In this exercise, the data must be written out exactly.

##### SUPPLIED ENTRIES #####

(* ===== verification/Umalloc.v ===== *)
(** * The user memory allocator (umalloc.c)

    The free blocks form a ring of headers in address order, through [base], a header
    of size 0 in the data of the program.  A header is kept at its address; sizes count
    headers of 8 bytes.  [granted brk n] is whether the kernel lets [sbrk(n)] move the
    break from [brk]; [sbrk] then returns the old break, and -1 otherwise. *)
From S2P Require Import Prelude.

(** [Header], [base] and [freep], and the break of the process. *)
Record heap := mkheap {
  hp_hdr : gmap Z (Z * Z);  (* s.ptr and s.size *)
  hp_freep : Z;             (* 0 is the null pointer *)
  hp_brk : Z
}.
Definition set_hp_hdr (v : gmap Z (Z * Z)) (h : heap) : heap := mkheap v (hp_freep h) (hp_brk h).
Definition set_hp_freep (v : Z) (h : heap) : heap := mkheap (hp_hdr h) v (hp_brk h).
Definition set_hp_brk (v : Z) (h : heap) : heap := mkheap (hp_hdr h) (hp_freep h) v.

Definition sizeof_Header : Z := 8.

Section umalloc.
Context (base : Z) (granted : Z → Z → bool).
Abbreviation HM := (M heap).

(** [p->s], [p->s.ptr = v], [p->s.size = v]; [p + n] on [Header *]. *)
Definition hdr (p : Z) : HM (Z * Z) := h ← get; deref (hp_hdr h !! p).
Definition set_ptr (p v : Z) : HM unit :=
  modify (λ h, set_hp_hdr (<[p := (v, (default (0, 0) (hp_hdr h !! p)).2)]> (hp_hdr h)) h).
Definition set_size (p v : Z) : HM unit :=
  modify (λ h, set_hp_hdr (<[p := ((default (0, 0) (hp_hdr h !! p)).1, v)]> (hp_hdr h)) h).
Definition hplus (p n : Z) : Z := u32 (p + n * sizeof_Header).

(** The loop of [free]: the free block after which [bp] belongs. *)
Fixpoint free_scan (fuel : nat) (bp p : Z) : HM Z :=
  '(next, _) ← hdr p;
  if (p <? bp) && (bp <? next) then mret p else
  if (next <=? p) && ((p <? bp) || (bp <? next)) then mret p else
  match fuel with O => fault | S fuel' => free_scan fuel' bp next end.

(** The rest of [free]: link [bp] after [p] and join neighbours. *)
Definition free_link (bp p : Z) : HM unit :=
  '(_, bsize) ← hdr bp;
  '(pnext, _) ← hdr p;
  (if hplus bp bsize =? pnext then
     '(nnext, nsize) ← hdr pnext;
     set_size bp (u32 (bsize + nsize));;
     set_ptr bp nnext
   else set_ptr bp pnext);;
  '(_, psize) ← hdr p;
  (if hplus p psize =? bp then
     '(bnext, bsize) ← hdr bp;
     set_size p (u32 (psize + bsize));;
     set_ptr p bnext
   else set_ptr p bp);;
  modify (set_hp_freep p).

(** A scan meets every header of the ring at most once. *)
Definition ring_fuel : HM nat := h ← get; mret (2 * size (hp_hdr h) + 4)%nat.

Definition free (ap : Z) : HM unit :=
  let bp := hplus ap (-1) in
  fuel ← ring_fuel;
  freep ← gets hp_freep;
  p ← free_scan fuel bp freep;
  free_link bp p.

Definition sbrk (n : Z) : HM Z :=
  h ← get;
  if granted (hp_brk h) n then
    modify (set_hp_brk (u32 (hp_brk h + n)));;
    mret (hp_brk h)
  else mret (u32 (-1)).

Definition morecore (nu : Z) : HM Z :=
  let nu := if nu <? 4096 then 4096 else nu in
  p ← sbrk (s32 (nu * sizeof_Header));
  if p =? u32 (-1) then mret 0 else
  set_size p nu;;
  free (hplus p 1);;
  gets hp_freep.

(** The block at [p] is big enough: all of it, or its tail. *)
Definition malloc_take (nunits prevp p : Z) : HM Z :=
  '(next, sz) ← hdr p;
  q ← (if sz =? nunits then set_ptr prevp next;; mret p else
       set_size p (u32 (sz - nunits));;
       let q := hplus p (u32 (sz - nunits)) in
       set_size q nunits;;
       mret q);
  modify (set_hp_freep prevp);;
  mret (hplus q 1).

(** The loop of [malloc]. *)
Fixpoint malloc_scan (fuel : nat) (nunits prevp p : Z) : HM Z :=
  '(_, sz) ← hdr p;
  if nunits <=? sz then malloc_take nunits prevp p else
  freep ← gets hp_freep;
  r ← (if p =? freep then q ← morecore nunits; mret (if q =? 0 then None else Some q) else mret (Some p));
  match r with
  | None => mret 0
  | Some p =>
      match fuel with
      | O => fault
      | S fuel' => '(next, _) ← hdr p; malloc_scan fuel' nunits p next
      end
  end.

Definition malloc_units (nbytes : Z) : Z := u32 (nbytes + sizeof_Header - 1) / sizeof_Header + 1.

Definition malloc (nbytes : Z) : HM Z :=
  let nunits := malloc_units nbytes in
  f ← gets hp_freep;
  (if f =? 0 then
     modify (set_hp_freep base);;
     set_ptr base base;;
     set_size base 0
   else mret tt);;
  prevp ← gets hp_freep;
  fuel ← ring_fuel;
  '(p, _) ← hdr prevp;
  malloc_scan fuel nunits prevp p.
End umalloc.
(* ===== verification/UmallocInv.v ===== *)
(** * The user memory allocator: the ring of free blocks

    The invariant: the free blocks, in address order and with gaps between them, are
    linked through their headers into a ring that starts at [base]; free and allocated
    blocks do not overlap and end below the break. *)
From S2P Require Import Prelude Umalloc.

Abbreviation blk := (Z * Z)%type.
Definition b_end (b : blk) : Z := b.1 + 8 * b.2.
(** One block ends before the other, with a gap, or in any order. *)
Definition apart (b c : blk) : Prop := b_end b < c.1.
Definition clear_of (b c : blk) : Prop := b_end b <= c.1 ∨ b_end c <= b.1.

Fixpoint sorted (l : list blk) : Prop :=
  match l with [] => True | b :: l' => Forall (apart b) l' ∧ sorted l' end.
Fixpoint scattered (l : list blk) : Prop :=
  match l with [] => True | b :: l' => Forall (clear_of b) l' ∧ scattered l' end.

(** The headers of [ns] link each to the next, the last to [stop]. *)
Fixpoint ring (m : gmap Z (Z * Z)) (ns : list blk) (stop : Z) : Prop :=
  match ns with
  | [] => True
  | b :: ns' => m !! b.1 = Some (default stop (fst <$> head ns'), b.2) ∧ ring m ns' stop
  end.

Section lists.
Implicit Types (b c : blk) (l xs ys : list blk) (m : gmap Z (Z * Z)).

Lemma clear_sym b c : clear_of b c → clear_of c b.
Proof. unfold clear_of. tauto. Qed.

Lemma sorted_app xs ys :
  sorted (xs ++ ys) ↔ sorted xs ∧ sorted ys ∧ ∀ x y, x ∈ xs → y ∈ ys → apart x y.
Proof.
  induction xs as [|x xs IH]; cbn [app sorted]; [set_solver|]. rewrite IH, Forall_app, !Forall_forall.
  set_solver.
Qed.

#####

OUTPUT OF THE EXERCISE:
(* ===== verification/Umalloc.v ===== *)
(** * The user memory allocator (umalloc.c)

    The free blocks form a ring of headers in address order, through [base], a header
    of size 0 in the data of the program.  A header is kept at its address; sizes count
    headers of 8 bytes.  [granted brk n] is whether the kernel lets [sbrk(n)] move the
    break from [brk]; [sbrk] then returns the old break, and -1 otherwise. *)
From S2P Require Import Prelude.

(** [Header], [base] and [freep], and the break of the process. *)
Record heap := mkheap {
  hp_hdr : gmap Z (Z * Z);  (* s.ptr and s.size *)
  hp_freep : Z;             (* 0 is the null pointer *)
  hp_brk : Z
}.
Definition set_hp_hdr (v : gmap Z (Z * Z)) (h : heap) : heap := mkheap v (hp_freep h) (hp_brk h).
Definition set_hp_freep (v : Z) (h : heap) : heap := mkheap (hp_hdr h) v (hp_brk h).
Definition set_hp_brk (v : Z) (h : heap) : heap := mkheap (hp_hdr h) (hp_freep h) v.

Definition sizeof_Header : Z := 8.

Section umalloc.
Context (base : Z) (granted : Z → Z → bool).
Abbreviation HM := (M heap).

(** [p->s], [p->s.ptr = v], [p->s.size = v]; [p + n] on [Header *]. *)
Definition hdr (p : Z) : HM (Z * Z) := h ← get; deref (hp_hdr h !! p).
Definition set_ptr (p v : Z) : HM unit :=
  modify (λ h, set_hp_hdr (<[p := (v, (default (0, 0) (hp_hdr h !! p)).2)]> (hp_hdr h)) h).
Definition set_size (p v : Z) : HM unit :=
  modify (λ h, set_hp_hdr (<[p := ((default (0, 0) (hp_hdr h !! p)).1, v)]> (hp_hdr h)) h).
Definition hplus (p n : Z) : Z := u32 (p + n * sizeof_Header).

(** The loop of [free]: the free block after which [bp] belongs. *)
Fixpoint free_scan (fuel : nat) (bp p : Z) : HM Z :=
  '(next, _) ← hdr p;
  if (p <? bp) && (bp <? next) then mret p else
  if (next <=? p) && ((p <? bp) || (bp <? next)) then mret p else
  match fuel with O => fault | S fuel' => free_scan fuel' bp next end.

(** The rest of [free]: link [bp] after [p] and join neighbours. *)
Definition free_link (bp p : Z) : HM unit :=
  '(_, bsize) ← hdr bp;
  '(pnext, _) ← hdr p;
  (if hplus bp bsize =? pnext then
     '(nnext, nsize) ← hdr pnext;
     set_size bp (u32 (bsize + nsize));;
     set_ptr bp nnext
   else set_ptr bp pnext);;
  '(_, psize) ← hdr p;
  (if hplus p psize =? bp then
     '(bnext, bsize) ← hdr bp;
     set_size p (u32 (psize + bsize));;
     set_ptr p bnext
   else set_ptr p bp);;
  modify (set_hp_freep p).

(** A scan meets every header of the ring at most once. *)
Definition ring_fuel : HM nat := h ← get; mret (2 * size (hp_hdr h) + 4)%nat.

Definition free (ap : Z) : HM unit :=
  let bp := hplus ap (-1) in
  fuel ← ring_fuel;
  freep ← gets hp_freep;
  p ← free_scan fuel bp freep;
  free_link bp p.

Definition sbrk (n : Z) : HM Z :=
  h ← get;
  if granted (hp_brk h) n then
    modify (set_hp_brk (u32 (hp_brk h + n)));;
    mret (hp_brk h)
  else mret (u32 (-1)).

Definition morecore (nu : Z) : HM Z :=
  let nu := if nu <? 4096 then 4096 else nu in
  p ← sbrk (s32 (nu * sizeof_Header));
  if p =? u32 (-1) then mret 0 else
  set_size p nu;;
  free (hplus p 1);;
  gets hp_freep.

(** The block at [p] is big enough: all of it, or its tail. *)
Definition malloc_take (nunits prevp p : Z) : HM Z :=
  '(next, sz) ← hdr p;
  q ← (if sz =? nunits then set_ptr prevp next;; mret p else
       set_size p (u32 (sz - nunits));;
       let q := hplus p (u32 (sz - nunits)) in
       set_size q nunits;;
       mret q);
  modify (set_hp_freep prevp);;
  mret (hplus q 1).

(** The loop of [malloc]. *)
Fixpoint malloc_scan (fuel : nat) (nunits prevp p : Z) : HM Z :=
  '(_, sz) ← hdr p;
  if nunits <=? sz then malloc_take nunits prevp p else
  freep ← gets hp_freep;
  r ← (if p =? freep then q ← morecore nunits; mret (if q =? 0 then None else Some q) else mret (Some p));
  match r with
  | None => mret 0
  | Some p =>
      match fuel with
      | O => fault
      | S fuel' => '(next, _) ← hdr p; malloc_scan fuel' nunits p next
      end
  end.

Definition malloc_units (nbytes : Z) : Z := u32 (nbytes + sizeof_Header - 1) / sizeof_Header + 1.

Definition malloc (nbytes : Z) : HM Z :=
  let nunits := malloc_units nbytes in
  f ← gets hp_freep;
  (if f =? 0 then
     modify (set_hp_freep base);;
     set_ptr base base;;
     set_size base 0
   else mret tt);;
  prevp ← gets hp_freep;
  fuel ← ring_fuel;
  '(p, _) ← hdr prevp;
  malloc_scan fuel nunits prevp p.
End umalloc.
(* ===== verification/UmallocInv.v ===== *)
(** * The user memory allocator: the ring of free blocks

    The invariant: the free blocks, in address order and with gaps between them, are
    linked through their headers into a ring that starts at [base]; free and allocated
    blocks do not overlap and end below the break. *)
From S2P Require Import Prelude Umalloc.

Abbreviation blk := (Z * Z)%type.
Definition b_end (b : blk) : Z := b.1 + 8 * b.2.
(** One block ends before the other, with a gap, or in any order. *)
Definition apart (b c : blk) : Prop := b_end b < c.1.
Definition clear_of (b c : blk) : Prop := b_end b <= c.1 ∨ b_end c <= b.1.

Fixpoint sorted (l : list blk) : Prop :=
  match l with [] => True | b :: l' => Forall (apart b) l' ∧ sorted l' end.
Fixpoint scattered (l : list blk) : Prop :=
  match l with [] => True | b :: l' => Forall (clear_of b) l' ∧ scattered l' end.

(** The headers of [ns] link each to the next, the last to [stop]. *)
Fixpoint ring (m : gmap Z (Z * Z)) (ns : list blk) (stop : Z) : Prop :=
  match ns with
  | [] => True
  | b :: ns' => m !! b.1 = Some (default stop (fst <$> head ns'), b.2) ∧ ring m ns' stop
  end.

Section lists.
Implicit Types (b c : blk) (l xs ys : list blk) (m : gmap Z (Z * Z)).

Lemma clear_sym b c : clear_of b c → clear_of c b.
Proof. unfold clear_of. tauto. Qed.

Lemma sorted_app xs ys :
  sorted (xs ++ ys) ↔ sorted xs ∧ sorted ys ∧ ∀ x y, x ∈ xs → y ∈ ys → apart x y.
Proof.
  induction xs as [|x xs IH]; cbn [app sorted]; [set_solver|]. rewrite IH, Forall_app, !Forall_forall.
  set_solver.
Qed.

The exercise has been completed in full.